Steven Salzberg, a friend of this blog and Director of the Center for Bioinformatics and Computational Biology at the University of Maryland, is on the editorial boards of three of the many journals published by BioMed Central (BMC), an important source of open-access, peer-reviewed biomedical reports. He is disturbed by the presence of two other journals under the BMC umbrella: Chinese Medicine and BMC Complementary and Alternative Medicine. A couple of days ago, on his Forbes science blog, Dr. Salzberg explained why. Here are some excerpts:

The Chinese Medicine journal promotes, according to its own mission statement, studies of “acupuncture, Tui-na, Qi-qong, Tai Chi Quan, energy research,” and other nonsense. Tui na, for example, supposedly “affects the flow of energy by holding and pressing the body at acupressure points.”

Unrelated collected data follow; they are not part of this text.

(* ===== verification/ResolverStore.v ===== *)
(** * Service node: the state of the name resolver

    Configuration, answers and caches of the resolver
    ([cyfs-sn/src/sn_resolver.rs]), and the world its tasks act on: the account
    database and the relay tables behind it, the two answer caches, the cursor
    into the change feed with its mutex, and the cached map of relay nodes.

    The readings of the monotonic clock are the class [Instants], in
    nanoseconds; [Timers] tells when a timer of [tokio] fires.  The documents of
    BNS come from an implementation of the trait [BnsDocumentReader], which is a
    class here as it is in the code. *)

From S2P Require Import Prelude IpAddr Tasks RelayModel RelayStore Relay AuthModel AuthStore Auth AuthDb ResolverModel.

(** ** Configuration *)

Definition DEFAULT_SN_RESOLVER_TTL_SECS : Z := 60.
Definition DEFAULT_LEGACY_GATEWAY_DEVICE : string := "ood1".
Definition UNASSIGNED_RELAY_SN : string := "unassigned".
Definition DEFAULT_AUTH_SOA_SERIAL : Z := 1.
Definition DEFAULT_AUTH_SOA_REFRESH : Z := 300.
Definition DEFAULT_AUTH_SOA_RETRY : Z := 60.
Definition DEFAULT_AUTH_SOA_EXPIRE : Z := 86400.
Definition DEFAULT_AUTH_SOA_MINIMUM : Z := 60.
Definition SN_SERVER_IP_NOT_CONFIGURED : string := "SN server ip is not configured".

(** [Duration::from_secs]. *)
Definition from_secs (secs : Z) : Z := secs * 10 ^ 9.

Definition USER_DNS_SYNC_INTERVAL : Z := from_secs 1.
Definition USER_DNS_SYNC_TIMEOUT : Z := from_secs 5.
Definition USER_DNS_SYNC_MAX_BACKOFF : Z := from_secs 30.

Record SnResolverConfig : Type := mkResolverConfig {
  rc_server_host : string;
  rc_server_ip : option IpAddr;
  rc_aliases : list string;
  rc_boot_jwt : option string;
  rc_owner_pkx : option string;
  rc_device_jwts : list string;
  rc_default_ttl : Z;
  rc_legacy_gateway_device_name : string;
  rc_soa_serial : Z;
  rc_soa_refresh : Z;
  rc_soa_retry : Z;
  rc_soa_expire : Z;
  rc_soa_minimum : Z
}.

Definition not_blank (value : string) : bool := negb (is_empty (trim value)).
Definition filter_text (o : option string) : option string :=
  value ← o; if not_blank value then Some value else None.

Definition new_resolver_config (server_host : string) (server_ip : option IpAddr) (boot_jwt owner_pkx : option string)
    (device_jwts : list string) : SnResolverConfig :=
  {| rc_server_host := normalize_host_lossy server_host;
     rc_server_ip := server_ip;
     rc_aliases := [];
     rc_boot_jwt := filter_text boot_jwt;
     rc_owner_pkx := filter_text owner_pkx;
     rc_device_jwts := List.filter not_blank device_jwts;
     rc_default_ttl := DEFAULT_SN_RESOLVER_TTL_SECS;
     rc_legacy_gateway_device_name := DEFAULT_LEGACY_GATEWAY_DEVICE;
     rc_soa_serial := DEFAULT_AUTH_SOA_SERIAL;
     rc_soa_refresh := DEFAULT_AUTH_SOA_REFRESH;
     rc_soa_retry := DEFAULT_AUTH_SOA_RETRY;
     rc_soa_expire := DEFAULT_AUTH_SOA_EXPIRE;
     rc_soa_minimum := DEFAULT_AUTH_SOA_MINIMUM |}.

Definition with_aliases (c : SnResolverConfig) (aliases : list string) : SnResolverConfig :=
  {| rc_server_host := rc_server_host c;
     rc_server_ip := rc_server_ip c;
     rc_aliases := List.filter (fun alias => negb (is_empty alias)) (List.map normalize_host_lossy aliases);
     rc_boot_jwt := rc_boot_jwt c;
     rc_owner_pkx := rc_owner_pkx c;
     rc_device_jwts := rc_device_jwts c;
     rc_default_ttl := rc_default_ttl c;
     rc_legacy_gateway_device_name := rc_legacy_gateway_device_name c;
     rc_soa_serial := rc_soa_serial c;
     rc_soa_refresh := rc_soa_refresh c;
     rc_soa_retry := rc_soa_retry c;
     rc_soa_expire := rc_soa_expire c;
     rc_soa_minimum := rc_soa_minimum c |}.

(** ** Answers *)

Inductive ZoneResolutionSource : Type := ZoneOfBnsName | ZoneOfUserDomain.

Inductive DnsResolutionSource : Type :=
| FromExplicitRecord | FromBnsDocument | FromDeviceOnlineInfo | FromRelayAssignment | FromSnSelf.

#[export] Instance DnsResolutionSource_eq_dec : EqDecision DnsResolutionSource.
Proof. solve_decision. Defined.

Inductive RelayState : Type := RelayHealthy | RelayDraining | RelayOffline | RelayUnknown.

Record RelayMigrationHint : Type := mkMigrationHint {
  mh_migrated_from : option string;
  mh_migration_deadline : option Z;
  mh_generation : option Z
}.

Record RelayResolution : Type := mkRelayResolution {
  rx_zone_name : string;
  rx_relay_sn : string;
  rx_relay_state : RelayState;
  rx_migration_hint : option RelayMigrationHint
}.

Record ZoneResolution : Type := mkZoneResolution {
  zr_input : string;
  zr_canonical_name : string;
  zr_zone_name : string;
  zr_owner : BnsOwner;
  zr_owner_from_auth_db : bool;
  zr_zone_doc : ZoneDocument;
  zr_boot_doc : BootDocument;
  zr_user_domain : option string;
  zr_self_cert : bool;
  zr_relay_sn : option string;
  zr_source : ZoneResolutionSource
}.

Record GatewayResolution : Type := mkGatewayResolution {
  gr_zone_name : string;
  gr_hostname : string;
  gr_gateway_device_name : string;
  gr_gateway_did : string;
  gr_device_doc : DeviceMiniDocument;
  gr_online : option SnDeviceStateView;
  gr_addresses : list IpAddr;
  gr_relay_sn : option string;
  gr_self_cert : bool
}.

Record DnsAuthority : Type := mkDnsAuthority {
  da_zone_apex : string;
  da_primary_ns : string;
  da_responsible_mailbox : string;
  da_soa_serial : Z;
  da_soa_refresh : Z;
  da_soa_retry : Z;
  da_soa_expire : Z;
  da_soa_minimum : Z;
  da_positive_ttl : Z
}.

Inductive ManagedDnsZoneKind : Type := ZoneWeb3 | ZoneUserDomain.

Record ManagedDnsZone : Type := mkManagedZone {
  mz_kind : ManagedDnsZoneKind;
  mz_authority : DnsAuthority
}.

Definition relay_resolution_from_assignment (zone_name : string) (a : RelayAssignment) : RelayResolution :=
  {| rx_zone_name := zone_name;
     rx_relay_sn := as_relay_sn a;
     rx_relay_state :=
       match as_state a with
       | RaActive => RelayHealthy
       | RaMigrating | RaDraining => RelayDraining
       | RaSuspended => RelayOffline
       end;
     rx_migration_hint :=
       if is_some (as_migrated_from a) || is_some (as_migration_deadline a)
          || bool_decide (as_state a = RaMigrating)
       then Some (mkMigrationHint (as_migrated_from a) (as_migration_deadline a) (Some (as_generation a)))
       else None |}.

Definition effective_ttl (values : list (option Z)) (default_ttl : Z) : Z :=
  match omap id values with
  | [] => default_ttl
  | v :: vs => foldl Z.min v vs
  end.

Section answers.
Context `{DnsTypes}.

Record DnsResolution : Type := mkDnsResolution {
  dr_hostname : string;
  dr_record_type : RecordType;
  dr_ttl : Z;
  dr_addresses : list IpAddr;
  dr_txt : list string;
  dr_source : DnsResolutionSource
}.

Inductive SnAuthoritativeDnsResult : Type :=
| NotManaged
| AuthoritativeAnswer (authority : DnsAuthority) (resolution : DnsResolution)
| AuthoritativeNoData (authority : DnsAuthority)
| AuthoritativeNxDomain (authority : DnsAuthority)
| TemporaryFailure (cause : string).

Definition dns_resolution_has_rrset (r : DnsResolution) : bool :=
  match dr_record_type r with
  | RtA | RtAAAA => negb (bool_decide (dr_addresses r = []))
  | RtTXT => negb (bool_decide (dr_txt r = []))
  | RtOther _ => false
  end.

(** The loop over the values of an RRset: an A answer ends at its first address. *)
Fixpoint explicit_addresses (ty : RecordType) (values : list string) (addresses : list IpAddr) : list IpAddr :=
  match values with
  | [] => addresses
  | value :: values' =>
      match parse_ip_or_socket_addr value with
      | Some ip =>
          let addresses := push_dns_address_unfiltered addresses ip ty in
          if bool_decide (ty = RtA) && negb (bool_decide (addresses = [])) then addresses
          else explicit_addresses ty values' addresses
      | None => explicit_addresses ty values' addresses
      end
  end.

Definition explicit_dns_rrset (hostname : string) (ty : RecordType) (rrset : UserDnsRrset) : RsResult DnsResolution :=
  match ty with
  | RtTXT => ROk (mkDnsResolution hostname ty (rr_ttl rrset) [] (rr_values rrset) FromExplicitRecord)
  | RtA | RtAAAA =>
      ROk (mkDnsResolution hostname ty (rr_ttl rrset) (explicit_addresses ty (rr_values rrset) []) []
             FromExplicitRecord)
  | RtOther _ => RErr (rs_err RkUnsupportedRecordType "unsupported record type")
  end.

(** ** Caches *)

Inductive DnsCacheValue : Type :=
| CacheHit (r : DnsResolution)
| CacheTombstone (kind : SnResolverErrorKind).

Record CacheEntry (A : Type) : Type := mkCacheEntry { ce_value : A; ce_expires_at : Z }.

(** The key of both caches: the host and the text of the record type. *)
Definition CacheKey : Type := string * string.

Definition dns_cache_key `{!NameClient} (hostname : string) (ty : RecordType) : CacheKey :=
  (normalize_host_lossy hostname, record_type_to_text ty).

Definition authoritative_cache_key (hostname record_type : string) : CacheKey :=
  (normalize_host_lossy hostname, to_ascii_uppercase (trim record_type)).

Definition min_ttl : Z := from_secs DEFAULT_SN_RESOLVER_TTL_SECS.

(** The entry that has not expired. *)
Definition live_entry {A} (key : CacheKey) (now : Z) (items : gmap CacheKey (CacheEntry A)) : option A :=
  entry ← items !! key; if now <? ce_expires_at A entry then Some (ce_value A entry) else None.

(** Removes the entry if it has expired. *)
Definition drop_expired {A} (key : CacheKey) (now : Z) (items : gmap CacheKey (CacheEntry A)) :
    gmap CacheKey (CacheEntry A) :=
  match items !! key with
  | Some entry => if ce_expires_at A entry <=? now then delete key items else items
  | None => items
  end.

(** [retain] on the entries of other hosts. *)
Definition without_host {A} (hostname : string) (items : gmap CacheKey (CacheEntry A)) :
    gmap CacheKey (CacheEntry A) :=
  filter (fun p => p.1.1 <> hostname) items.
End answers.

Arguments mkCacheEntry {A} ce_value ce_expires_at.
Arguments ce_value {A} c.
Arguments ce_expires_at {A} c.

(** ** The state of the resolver *)

Record UserDnsSyncState : Type := mkSyncState {
  sy_revision : Z;
  sy_next_attempt : option Z;
  sy_failures : Z;
  sy_last_error : option SnResolverError
}.

Definition initial_sync_state : UserDnsSyncState := mkSyncState 0 None 0 None.

Record RelayNodeMapCache : Type := mkNodeMapCache {
  nc_snapshot : option RelayNodeIpMapSnapshot;
  nc_expires_at : Z
}.

Class Instants : Type := instant_at : nat -> Z.
Class InstantsLaws `{Instants} : Prop := instant_le : forall n m, (n <= m)%nat -> instant_at n <= instant_at m.

(** [timer_fires deadline n]: a timer for [deadline] has fired at the [n]th
    reading of the clock; it does not fire early. *)
Class Timers `{Instants} : Type := timer_fires : Z -> nat -> bool.
Class TimersLaws `{Timers} : Prop := timer_late : forall d n, timer_fires d n = true -> d <= instant_at n.

Class BnsDocumentReader : Type := {
  BnsBackend : Type;
  bns_resolve_owner : string -> BnsBackend -> RsResult (option BnsOwner) * BnsBackend;
  bns_get_document : string -> string -> BnsBackend -> RsResult (option BnsDocument) * BnsBackend
}.

Section world.
Context `{NamedLocker, DeviceInfoDB, DnsTypes, BnsDocumentReader}.

Record RsWorld : Type := mkRsWorld {
  rw_sn : SnWorld;
  rw_bns : BnsBackend;
  rw_dns : gmap CacheKey (CacheEntry DnsCacheValue);
  rw_authoritative : gmap CacheKey (CacheEntry SnAuthoritativeDnsResult);
  rw_sync : UserDnsSyncState;
  rw_sync_locked : bool;
  rw_node_map : RelayNodeMapCache;
  rw_instants : nat
}.

Definition set_sn (s : SnWorld) (w : RsWorld) : RsWorld :=
  mkRsWorld s (rw_bns w) (rw_dns w) (rw_authoritative w) (rw_sync w) (rw_sync_locked w) (rw_node_map w) (rw_instants w).
Definition set_bns (b : BnsBackend) (w : RsWorld) : RsWorld :=
  mkRsWorld (rw_sn w) b (rw_dns w) (rw_authoritative w) (rw_sync w) (rw_sync_locked w) (rw_node_map w) (rw_instants w).
Definition set_dns f (w : RsWorld) : RsWorld :=
  mkRsWorld (rw_sn w) (rw_bns w) (f (rw_dns w)) (rw_authoritative w) (rw_sync w) (rw_sync_locked w) (rw_node_map w)
    (rw_instants w).
Definition set_authoritative f (w : RsWorld) : RsWorld :=
  mkRsWorld (rw_sn w) (rw_bns w) (rw_dns w) (f (rw_authoritative w)) (rw_sync w) (rw_sync_locked w) (rw_node_map w)
    (rw_instants w).
Definition set_sync (f : UserDnsSyncState -> UserDnsSyncState) (w : RsWorld) : RsWorld :=
  mkRsWorld (rw_sn w) (rw_bns w) (rw_dns w) (rw_authoritative w) (f (rw_sync w)) (rw_sync_locked w) (rw_node_map w)
    (rw_instants w).
Definition set_locked (b : bool) (w : RsWorld) : RsWorld :=
  mkRsWorld (rw_sn w) (rw_bns w) (rw_dns w) (rw_authoritative w) (rw_sync w) b (rw_node_map w) (rw_instants w).
Definition set_node_map (c : RelayNodeMapCache) (w : RsWorld) : RsWorld :=
  mkRsWorld (rw_sn w) (rw_bns w) (rw_dns w) (rw_authoritative w) (rw_sync w) (rw_sync_locked w) c (rw_instants w).
Definition next_instant (w : RsWorld) : RsWorld :=
  mkRsWorld (rw_sn w) (rw_bns w) (rw_dns w) (rw_authoritative w) (rw_sync w) (rw_sync_locked w) (rw_node_map w)
    (S (rw_instants w)).

Definition RT (A : Type) : Type := Task RsWorld (RsResult A).

Definition rret {A} (a : A) : RT A := Ret (ROk a).
Definition rfail {A} (e : SnResolverError) : RT A := Ret (RErr e).
Definition rlift {A} (r : RsResult A) : RT A := Ret r.

(** The [?] operator. *)
Definition rbind {A B} (m : RT A) (k : A -> RT B) : RT B :=
  tbind m (fun r => match r with ROk a => k a | RErr e => Ret (RErr e) end).

Lemma rbind_ok {A B} (a : A) (k : A -> RT B) : rbind (Ret (ROk a)) k = k a.
Proof. done. Qed.
Lemma rbind_err {A B} e (k : A -> RT B) : rbind (Ret (RErr e)) k = Ret (RErr e).
Proof. done. Qed.

(** An action on the state of the resolver. *)
Definition rdo {A} (f : RsWorld -> A * RsWorld) : RT A := atomic (fun w => let '(a, w') := f w in (ROk a, w')).
Definition rget {A} (f : RsWorld -> A) : RT A := rdo (fun w => (f w, w)).
Definition rput (f : RsWorld -> RsWorld) : RT unit := rdo (fun w => (tt, f w)).

Section instants.
Context `{Instants}.

(** [Instant::now]. *)
Definition now_of_world (w : RsWorld) : Z := instant_at (rw_instants w).
Definition instant_now : RT Z := rdo (fun w => (now_of_world w, next_instant w)).
End instants.

(** A task of the account database. *)
Fixpoint on_sn {A} (t : Task SnWorld A) : Task RsWorld A :=
  match t with
  | Ret a => Ret a
  | Act act k => Act (fun w =>
      match act (rw_sn w) with
      | Some (x, s) => Some (x, set_sn s w)
      | None => None
      end) (fun x => on_sn (k x))
  end.

(** [map_err] of an error of the database. *)
Definition from_db {A} (context : string) (t : AT A) : RT A :=
  tbind (on_sn t) (fun r => match r with SOk a => rret a | SErr _ => rfail (re_backend context) end).

Definition on_bns {A} (f : BnsBackend -> RsResult A * BnsBackend) : RT A := atomic (fun w =>
  let '(r, b) := f (rw_bns w) in (r, set_bns b w)).
End world.

Arguments rbind : simpl never.

Notation "'let+' x ':=' m 'in' k" := (rbind m (fun x => k))
  (at level 10, x pattern, m at level 100, k at level 200) : sn_scope.
Notation "m1 ;+ m2" := (rbind m1 (fun _ => m2))
  (at level 100, m2 at level 200, right associativity) : sn_scope.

Right. What is this doing in a scientific journal?… I support BMC…But their corporate leaders seem to care more about expanding their stable than about maintaining the integrity of science. Chinese Medicine simply does not belong in the company of respectable scientific journals.

Forming a scientific journal whose goal is to validate antiquated, unproven superstitions is simply not science, whatever the editors of Chinese Medicine claim.

BMC should be embarrassed to be publishing journals that promote anti-scientific theories and otherwise muddy the literature. By supporting these journals, they undermine the credibility of many excellent BMC journals. They should cut these journals loose.